He nodded, and Mairi knew he was just fishing, trying to bait her. Jackass. “So you go to Our Lady once a week. Why there? Why not some other place, in a better part of town?”
She shrugged. “The sisters were good to me and my mother. So I return the favor.”
His shrewd gaze landed on her left arm, where her fingers still clutched the cuff of the lab coat. He’d seen them—the scars .
“Were you one of those troubled girls, Miss MacAuley?”
Damn it. She didn’t want to go into this.
“I don’t see how that’s pertinent.”
His gaze shifted to the gurney. “Maybe she’d think it important.”
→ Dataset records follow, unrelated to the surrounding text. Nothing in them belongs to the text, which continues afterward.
(* ===== verification/Printf.v ===== *)
(** * Formatted output

    [src/kernel/utils/printf.c]: [vsnprintf] into a buffer of fixed size, and the
    functions that print its result on the terminal of [Tty.v]. *)

From S2P Require Import Prelude Console Input Tty.
Import Console Tty.

Module Printf.

(** A variable argument: a string or NULL, or a word. *)
Inductive arg := AStr (s : option cstring) | AWord (w : Z).
(** [*out] as the array with the position of [out] in it, and [remaining]. *)
Record sink := mk_sink { s_buf : list Z; s_pos : nat; s_remaining : Z }.
Implicit Types (s : sink).

(** ** The characters *)

Definition out_char (c : Z) : cmd sink unit := λ s,
  if 1 <? s_remaining s then
    if (s_pos s <? length (s_buf s))%nat then Some (tt, mk_sink (<[s_pos s := c]> (s_buf s)) (s_pos s + 1) (s_remaining s - 1)) else None
  else Some (tt, s).
Definition out_text (cs : list Z) : cmd sink unit := each cs out_char.
Definition out_str (str : option cstring) : cmd sink unit :=
  out_text (match str with None => cstr "(null)" | Some str => str end).

Definition digit (d : Z) : Z := if d <? 10 then 48 + d else 97 + (d - 10).
(** The array [tmp] after the loop: the digits from the lowest on, at most
    [n] of them. *)
Fixpoint digits (n : nat) (v base : Z) : list Z :=
  match n with
  | O => []
  | S n => if v =? 0 then [] else digit (v mod base) :: digits n (v / base) base
  end.
Definition out_uint (v base : Z) : cmd sink unit :=
  if v =? 0 then out_char 48 else out_text (rev (digits 32 v base)).
Definition out_int (v : Z) : cmd sink unit :=
  if v <? 0 then out_char 45;; out_uint (u32 (- v)) 10 else out_uint v 10.

(** ** The format *)

(** One conversion, for the character behind the percent sign: the arguments
    that are left; an argument that is missing or of another kind is undefined. *)
Definition convert (d : Z) (args : list arg) : cmd sink (list arg) :=
  if d =? 115 then match args with AStr str :: args => out_str str;; mret args | _ => cundef end else
  if d =? 99 then match args with AWord w :: args => out_char (u8 w);; mret args | _ => cundef end else
  if d =? 100 then match args with AWord w :: args => out_int (as_int w);; mret args | _ => cundef end else
  if d =? 117 then match args with AWord w :: args => out_uint w 10;; mret args | _ => cundef end else
  if d =? 120 then match args with AWord w :: args => out_uint w 16;; mret args | _ => cundef end else
  if d =? 112 then match args with AWord w :: args => out_str (Some (cstr "0x"));; out_uint w 16;; mret args | _ => cundef end else
  if d =? 37 then out_char 37;; mret args
  else out_char 63;; mret args.
(** The loop over the bytes from [fmt] on; behind them memory is undefined. *)
Fixpoint format (fmt : list Z) (args : list arg) : cmd sink unit :=
  match fmt with
  | [] => cundef
  | c :: fmt =>
      if c =? 0 then mret tt else
      if negb (c =? 37) then out_char c;; format fmt args else
      match fmt with
      | [] => cundef
      | d :: fmt => args ← convert d args; format fmt args
      end
  end.
(** The result and the buffer. *)
Definition vsnprintf (buf : list Z) (size : Z) (fmt : list Z) (args : list arg) : option (Z * list Z) :=
  match format fmt args (mk_sink buf 0 size) with
  | None => None
  | Some (_, s) =>
      let ret := Z.of_nat (s_pos s) in
      if 0 <? size then if (s_pos s <? length (s_buf s))%nat then Some (ret, <[s_pos s := 0]> (s_buf s)) else None
      else Some (ret, s_buf s)
  end.
Definition snprintf (buf : list Z) (size : Z) (fmt : list Z) (args : list arg) : option (Z * list Z) := vsnprintf buf size fmt args.

(** ** On the terminal *)

Section printf.
Context (glyph_row : Z → Z → Z) (stale : list Z).
(** [stale] is what the stack held: the buffer [buf[256]]. *)
Definition vprintf (fmt : list Z) (args : list arg) : cmd tty unit :=
  '(_, buf) ← cget_opt (vsnprintf stale 256 fmt args);
  str ← cget_opt (Input.string_in buf);
  TTY_puts glyph_row (Some str).
Definition printf (fmt : list Z) (args : list arg) : cmd tty unit := vprintf fmt args.
Definition panic (fmt : list Z) (args : list arg) : cmd tty unit := vprintf fmt args.
Definition fmt_str (s : string) : list Z := cstr s ++ [0].

(** The bytes of a line of [hexdump], and its lines from [address] on. *)
Definition hex_bytes (data : list Z) : cmd tty unit := each data (λ b, printf (fmt_str "%x ") [AWord b]).
Fixpoint hex_lines (fuel : nat) (address : Z) (data : list Z) : cmd tty unit :=
  match fuel with
  | O => cundef
  | S fuel =>
      if bool_decide (data = []) then mret tt else
      printf (fmt_str "%p  ") [AWord address];;
      hex_bytes (take 16 data);;
      printf [10; 0] [];;
      hex_lines fuel (u32 (address + 16)) (drop 16 data)
  end.
Definition hexdump (address : Z) (data : list Z) : cmd tty unit := hex_lines (S (length data)) address data.
Definition assert_fail (expr file : option cstring) (line : Z) : cmd tty unit :=
  panic (fmt_str "Assertion failed: %s at %s:%d") [AStr expr; AStr file; AWord line].
End printf.

(** ** The reference: the whole text *)

(** The value of a digit and of a number. *)
Definition digit_value (c : Z) : Z := if c <? 58 then c - 48 else c - 87.
Definition value (base : Z) (cs : list Z) : Z := foldl (λ v c, v * base + digit_value c) 0 cs.

Definition show_uint (v base : Z) : list Z := if v =? 0 then [48] else rev (digits 32 v base).
Definition show_int (v : Z) : list Z := if v <? 0 then 45 :: show_uint (- v) 10 else show_uint v 10.
Definition show_str (str : option cstring) : list Z := default (cstr "(null)") str.
Definition show_arg (d : Z) (args : list arg) : option (list Z * list arg) :=
  if d =? 115 then match args with AStr str :: args => Some (show_str str, args) | _ => None end else
  if d =? 99 then match args with AWord w :: args => Some ([u8 w], args) | _ => None end else
  if d =? 100 then match args with AWord w :: args => Some (show_int (as_int w), args) | _ => None end else
  if d =? 117 then match args with AWord w :: args => Some (show_uint w 10, args) | _ => None end else
  if d =? 120 then match args with AWord w :: args => Some (show_uint w 16, args) | _ => None end else
  if d =? 112 then match args with AWord w :: args => Some (cstr "0x" ++ show_uint w 16, args) | _ => None end else
  if d =? 37 then Some ([37], args) else Some ([63], args).
(** The text of a format string without its NUL; none for a percent sign at the
    end, or for arguments that do not fit. *)
Fixpoint text_of (fmt : cstring) (args : list arg) : option (list Z) :=
  match fmt with
  | [] => Some []
  | c :: fmt =>
      if negb (c =? 37) then t ← text_of fmt args; Some (c :: t) else
      match fmt with
      | [] => None
      | d :: fmt => '(t, args) ← show_arg d args; t' ← text_of fmt args; Some (t ++ t')
      end
  end.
Mairi tried desperately to look anywhere but at the mottling body beside her, but it was like trying to look away from a train wreck. God, why would someone do something so sick?
“Miss MacAuley?”
Mairi shook herself, trying to focus on Detective Morris and not the satanic symbols that had been drawn on Lauren’s body, or the scars that marred her own wrist. “My mother was a cook there, and when my father took it into his head to beat the crap out of her, the nuns let us stay with them till he came around, begging for forgiveness.”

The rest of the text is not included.